Modeling overview

Pharmacokinetic modeling

Distribution of drugs throughout tissues is very important for the effective therapy. We built pharmacokinetic models to simulate distribution of biological drugs produced by the engineered microencapsulated cells which would be implanted into the liver to treat hepatitis C and into the heart for the therapy of myocardial ischaemia, in comparison to the standard therapy.

Pharmacokinetic models suggest that the proposed type of delivery should decrease the systemic side effects and the required dose of biological drugs.

Modeling of epigenetic switches

Mathematical modeling was used to simulate different types of epigenetic switches (mutual repressor switch, based on the classic toggle switch and its extended version with introduction of additional positive feedback loops), where experimental parameters were incorporated into the model.

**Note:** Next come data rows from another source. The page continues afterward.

Lemma gate_step_inv s l s' : gates_inv s -> gate_step s l s' -> l <> Discarded -> gates_inv s'.
Proof.
  intros Hi Hs Hl. destruct Hs as [t c Ht|t c Ht Hc Hn|t c g Ht Hg|t c Ht Hc Hn|t c g Ht Ha|t c g Ht Hc Hd|t c g Ht Hc Hd
    |t c g Ht Hc Hr|t c g Ht Hc Hr|t c g Ht|t g Ht|t g Ht|t g Ht|t g now Ht|t g Ht|g Hg|g now at_ Hg Hw Hr Hle].
  - apply pc_step_inv; [done|by rewrite Ht|done].
  - by apply new_gate_inv.
  - apply pc_step_inv; [done|by rewrite Ht|]. intros g' [= <-]. split; [by apply (gi_current _ Hi)|done].
  - apply pc_step_inv; [done|by rewrite Ht|done].
  - by apply acquire_inv.
  - apply (unlock_same s t g (reads c)); by rewrite ?Ht.
  - apply pc_step_inv; [done|by rewrite Ht|]. intros g' [= <-]. split; [|by left]. apply (gi_known _ Hi t). by rewrite Ht.
  - apply (unlock_same s t g (reads c)); by rewrite ?Ht.
  - apply pc_step_inv; [done|by rewrite Ht|]. intros g' [= <-]. split; [apply (gi_known _ Hi t); by rewrite Ht|].
    pose proof (gi_pcs _ Hi t g ltac:(by rewrite Ht)) as Hok. rewrite Ht in Hok. cbn in *. naive_solver.
  - apply (unlock_same s t g (reads c)); by rewrite ?Ht.
  - apply pc_step_inv; [done|by rewrite Ht|]. intros g' [= <-]. split; [apply (gi_known _ Hi t); by rewrite Ht|].
    pose proof (gi_pcs _ Hi t g ltac:(by rewrite Ht)) as Hok. rewrite Ht in Hok. cbn in *. naive_solver.
  - pose proof (gi_pcs _ Hi t g ltac:(by rewrite Ht)) as Hok. rewrite Ht in Hok. cbn in Hok.
    assert (Hin : inner s = Some g) by (apply (gi_only _ Hi); [apply (gi_known _ Hi t); by rewrite Ht|tauto]).
    rewrite decide_True by done. unfold unlock. cbn [set_inner set_gate table]. rewrite fn_lookup_insert.
    eapply (unlock_inv s t g false Idle (rotate_out (table s g))); cbn [set_inner set_gate inner table]; try done; [by rewrite Ht|by right|by right|..];
      [by rewrite fn_lookup_insert|intros; by rewrite !fn_lookup_insert_ne].
  - apply (unlock_same s t g true); by rewrite ?Ht.
  - unfold unlock. cbn [set_gate table]. rewrite fn_lookup_insert.
    eapply (unlock_inv s t g false Idle (stamp (table s g) (Some now))); cbn [set_inner set_gate inner table]; try done; [by rewrite Ht|by right|by left|..];
      [by rewrite fn_lookup_insert|intros; by rewrite !fn_lookup_insert_ne].
  - unfold unlock. cbn [set_gate table]. rewrite fn_lookup_insert.
    eapply (unlock_inv s t g false Idle (stamp (table s g) None)); cbn [set_inner set_gate inner table]; try done; [by rewrite Ht|by right|by left|..];
      [by rewrite fn_lookup_insert|intros; by rewrite !fn_lookup_insert_ne].
  - done.
  - by eapply prune_inv.
Qed.

Lemma gate_run_inv s ls s' : gates_inv s -> gate_run s ls s' -> Discarded ∉ ls -> gates_inv s'.
Proof.
  intros Hi. induction 1 as [|ls s1 l s2 Hr IH Hs]; intros Hd; [done|]. rewrite not_elem_of_app, list_elem_of_singleton in Hd.
  eapply gate_step_inv; [apply IH; tauto|done|]. intros ->. tauto.
Qed.

(** The registry's gate is stamped, no earlier than [from]. *)
Definition retired_since (s : Gates) (from : Z) : Prop :=
  exists g at_, inner s = Some g /\ retired_at (table s g) = Some at_ /\ from <= at_.

(** Labels that end or could outlive a retirement stamped at [from]. *)
Definition keeps_retirement (from : Z) (l : gate_label) : Prop :=
  match l with
  | Reopened | Discarded => False
  | Retired now => from <= now
  | Pruned now => now < from + RETIRED_GATE_TTL
  | _ => True
  end.

Lemma running_current s t c g : gates_inv s -> threads s t = Running c g -> inner s = Some g /\ retired_at (table s g) = None.
Proof.
  intros Hi Ht. pose proof (gi_pcs _ Hi t g ltac:(by rewrite Ht)) as Hok. rewrite Ht in Hok. destruct Hok as (Hd & Hr & _).
  split; [|done]. apply (gi_only _ Hi); [|done]. apply (gi_known _ Hi t). by rewrite Ht.
Qed.

Lemma checked_current s t c g : gates_inv s -> threads s t = Checked c g -> (reads c = true -> retired_at (table s g) = None) ->
  inner s = Some g.
Proof.
  intros Hi Ht Hn. pose proof (gi_pcs _ Hi t g ltac:(by rewrite Ht)) as Hok. rewrite Ht in Hok.
  apply (gi_only _ Hi); [apply (gi_known _ Hi t); by rewrite Ht|]. destruct Hok as [?|[Hc Hr]]; [done|]. by apply Hn in Hc.
Qed.

(** A stamped instance stays where it is, whatever one thread does to its lock. *)
Lemma unlock_retired s g t p from : retired_since s from -> retired_since (unlock s g t p) from.
Proof.
  intros (g0 & a & Hi & Hr & Ha). exists g0, a. unfold unlock. cbn [set_pc set_gate inner table]. split_and!; [done| |done].
  destruct (decide (g0 = g)) as [->|N]; [by rewrite fn_lookup_insert|by rewrite fn_lookup_insert_ne].
Qed.

Lemma retired_step s l s' from :
  gates_inv s -> retired_since s from -> gate_step s l s' -> keeps_retirement from l ->
  retired_since s' from /\ forall t, l <> Entered t.
Proof.
  intros Hi Hr Hs Hk. pose proof Hr as (g0 & a & Hg0 & Ha & Hle). destruct Hs as [t c Ht|t c Ht Hc Hn|t c g Ht Hg|t c Ht Hc Hn|t c g Ht Hav|t c g Ht Hc Hd|t c g Ht Hc Hd
    |t c g Ht Hc Hre|t c g Ht Hc Hre|t c g Ht|t g Ht|t g Ht|t g Ht|t g now Ht|t g Ht|g Hg|g now at_ Hg Hw Hre Hge];
    try done; try (split; [|done]; first [by apply unlock_retired|by exists g0, a|congruence]).
  - split; [|done]. exists g0, a. cbn [set_pc set_gate inner table]. split_and!; [done| |done].
    destruct (decide (g0 = g)) as [->|N]; [|by rewrite fn_lookup_insert_ne]. rewrite fn_lookup_insert. unfold acquire. by destruct (reads c).
  - exfalso. assert (inner s = Some g) by (by eapply checked_current). congruence.
  - exfalso. pose proof (gi_pcs _ Hi t g ltac:(by rewrite Ht)) as Hok. rewrite Ht in Hok. destruct Hok as [Hd Hn].
    assert (inner s = Some g) by (apply (gi_only _ Hi); [apply (gi_known _ Hi t); by rewrite Ht|done]). congruence.
  - split; [|done]. apply unlock_retired. assert (inner s = Some g) by (by eapply checked_current).
    exists g, now. cbn. rewrite fn_lookup_insert. done.
  - exfalso. assert (g = g0) as -> by congruence. cbn in Hk. rewrite Ha in Hre. injection Hre as <-. lia.
Qed.

Lemma retired_run s ls s' from :
  gates_inv s -> retired_since s from -> gate_run s ls s' -> Forall (keeps_retirement from) ls ->
  gates_inv s' /\ retired_since s' from /\ forall t, Entered t ∉ ls.
Proof.
  intros Hi Hr. induction 1 as [|ls s1 l s2 Hrun IH Hs]; intros Hk; [split_and!; [done..|intros t H; by apply not_elem_of_nil in H]|].
  apply Forall_app in Hk as [Hk1 Hk2]. rewrite Forall_singleton in Hk2. destruct (IH Hk1) as (Hi1 & Hr1 & He1).
  destruct (retired_step _ _ _ _ Hi1 Hr1 Hs Hk2) as [Hr2 He2]. split_and!; [|done|].
  - eapply gate_step_inv; [done..|]. by intros ->.
  - intros t. rewrite not_elem_of_app, list_elem_of_singleton. split; [done|]. intros H. by apply (He2 t).
Qed.

(** ** Properties *)

(** A retirement lands where everyone looks and shuts the session.  Whatever
    calls were under way, the gate a retirement stamps is the registry's own; at
    that moment no closure runs; and until the session is served again or its
    day-long tombstone expires, no closure is entered. *)
Theorem retired_session_admits_nothing (before after : list gate_label) (s1 s2 s3 : Gates) (now : Z)
  (Hb : gate_run new_gates before s1) (Hd : Discarded ∉ before)
  (Hr : gate_step s1 (Retired now) s2)
  (Ha : gate_run s2 after s3) (Hk : Forall (keeps_retirement now) after) :
  retired_since s2 now /\ retired_since s3 now /\ (forall t, Entered t ∉ after) /\
  (forall t c g, threads s2 t <> Running c g) /\ (forall t c g, threads s3 t <> Running c g).
Proof.
  pose proof (gate_run_inv _ _ _ new_gates_inv Hb Hd) as Hi1.
  pose proof (gate_step_inv _ _ _ Hi1 Hr ltac:(done)) as Hi2.
  assert (Hs2 : retired_since s2 now).
  { inversion Hr as [| | | | | | | | | | | | |t g n Ht| | |]; subst. apply unlock_retired. exists g, now. cbn.
    rewrite fn_lookup_insert. split_and!; [by eapply checked_current|done|lia]. }
  destruct (retired_run _ _ _ _ Hi2 Hs2 Ha Hk) as (Hi3 & Hs3 & He).
  assert (Hno : forall s, gates_inv s -> retired_since s now -> forall t c g, threads s t <> Running c g).
  { intros s Hi (g0 & a & H1 & H2 & _) t c g Ht. destruct (running_current _ _ _ _ Hi Ht). congruence. }
  split_and!; eauto.
Qed.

Our models led to some non-intuitive results concerning the introduction of non-linearity into the system, which was verified by experimental results.

We constructed deterministic and stochastic models to analyze both of our switches and developed two new modeling approaches:

What did the dry-lab analysis of epigenetic switches show?

All models consistently demonstrate that:

  • the mutual repressor switch is unlikely to exhibit bistability in a realistic experimental setting using monomeric transcription factors;
  • the positive feedback loop switch is, in terms of robustness, far superior to the mutual repressor switch based on non-cooperative orthogonal DNA-binding domains of transcription factors, exhibiting bistability in more demanding (non-ideal) conditions.

Therefore we predicted that the mutual repressor switch would not exhibit bistable behavior, while the positive feedback loop switch should be stable. These assessments were confirmed by experimental results, with the positive feedback loop switch clearly exhibiting bistability.

How did modeling help our project?

Pharmacokinetic model made it possible to compare conventional and our therapy and to calculate required drug production in microencapsulated cells.

Modeling of epigenetic switches and thorough parameter space analysis made it possible to provide our wet-lab with answers to questions regarding how our switches may behave in different scenarios - e.g., how different amounts of constructs defining the positive feedback loop switch may affect bistability, what is the effect of leaky transcription, can the positive feedback loops replace the need for transcription factor cooperativity to obtain bistability, why the mutual repressor switch may not work, etc. This way, our experimental work was interwoven with dry-lab modeling.

Pharmacokinetic modeling

A pharmacokinetic model was built to simulate drug distribution troughout body tissues. We used physiologically based design to construct a mathematical model and predict drug kinetics. Several models were built to compare standard therapies with localized therapeutical cells.

Calculations show that localized drug production accounts for better concentration ratios between target and non-target tissues and also maintains steady concentration levels through time. This has a potential to avoid many of the side effects with common therapies. In addition, with this therapy, drug concentration does not fluctuate as in standard therapy. Peaks in concentration contribute to side-effects while decreases in concentrations cause lower therapeutical effectiveness. Results suggest this prospective treatment provides a more efficient and safe alternative.

Deterministic and stochastic modeling

We modeled the mutual repressor switch and the positive feedback loop switch using deterministic and stochastic modeling approach. The deterministic model was based on the probabilistic interpretation of gene regulation and formalized as a set of ordinary differential equations. For each promoter, the probability of it being in an active state (i.e. a state leading to gene expression) was formulated mathematically, considering transcription factors bound to the corresponding binding sites. In this way, binding of an activator would result in activation of transcription from the minimal promoter, while binding of a repressor would result in an inactive promoter. Stochastic models were formulated as a set of reactions describing the dynamics of a switch and simulated using stochastic simulation algorithm.

Experimental modeling

An experimental model of switch dynamics extracted simulation parameters from the available experimental data of gene regulation and results obtained from our experiments using TAL regulators. This model also predicted that the positive feedback loop switch exhibits bistability without cooperative DNA binding.

C#Sim - a new object oriented hybrid modeling algorithm

We developed a new modeling algorithm, called C#Sim. This algorithm enabled us:

  • to explicitly model transcription factor binding, especially competitive binding of TAL activators and repressors to the same binding site, characteristic of our positive feedback loop switch;
  • to explicitly model a limited number of binding site repeats;
  • to incorporate the stochasticity of gene expression into an otherwise deterministic approach.

The algorithm was designed in a modular, object-oriented way, allowing us to represent each mRNA and protein molecule as a separate entity with its own set of parameters. With C#Sim, gene regulatory networks can easily be constructed using a programming language and simulated as a series of related entities (i.e. objects) such as promoters, binding sites and genes. The algorithm was implemented in C# programming language (Figure 3).

We modeled both the mutual repressor switch and the positive feedback loop switch using C#Sim. The results obtained led to the same conclusions as other modeling methods.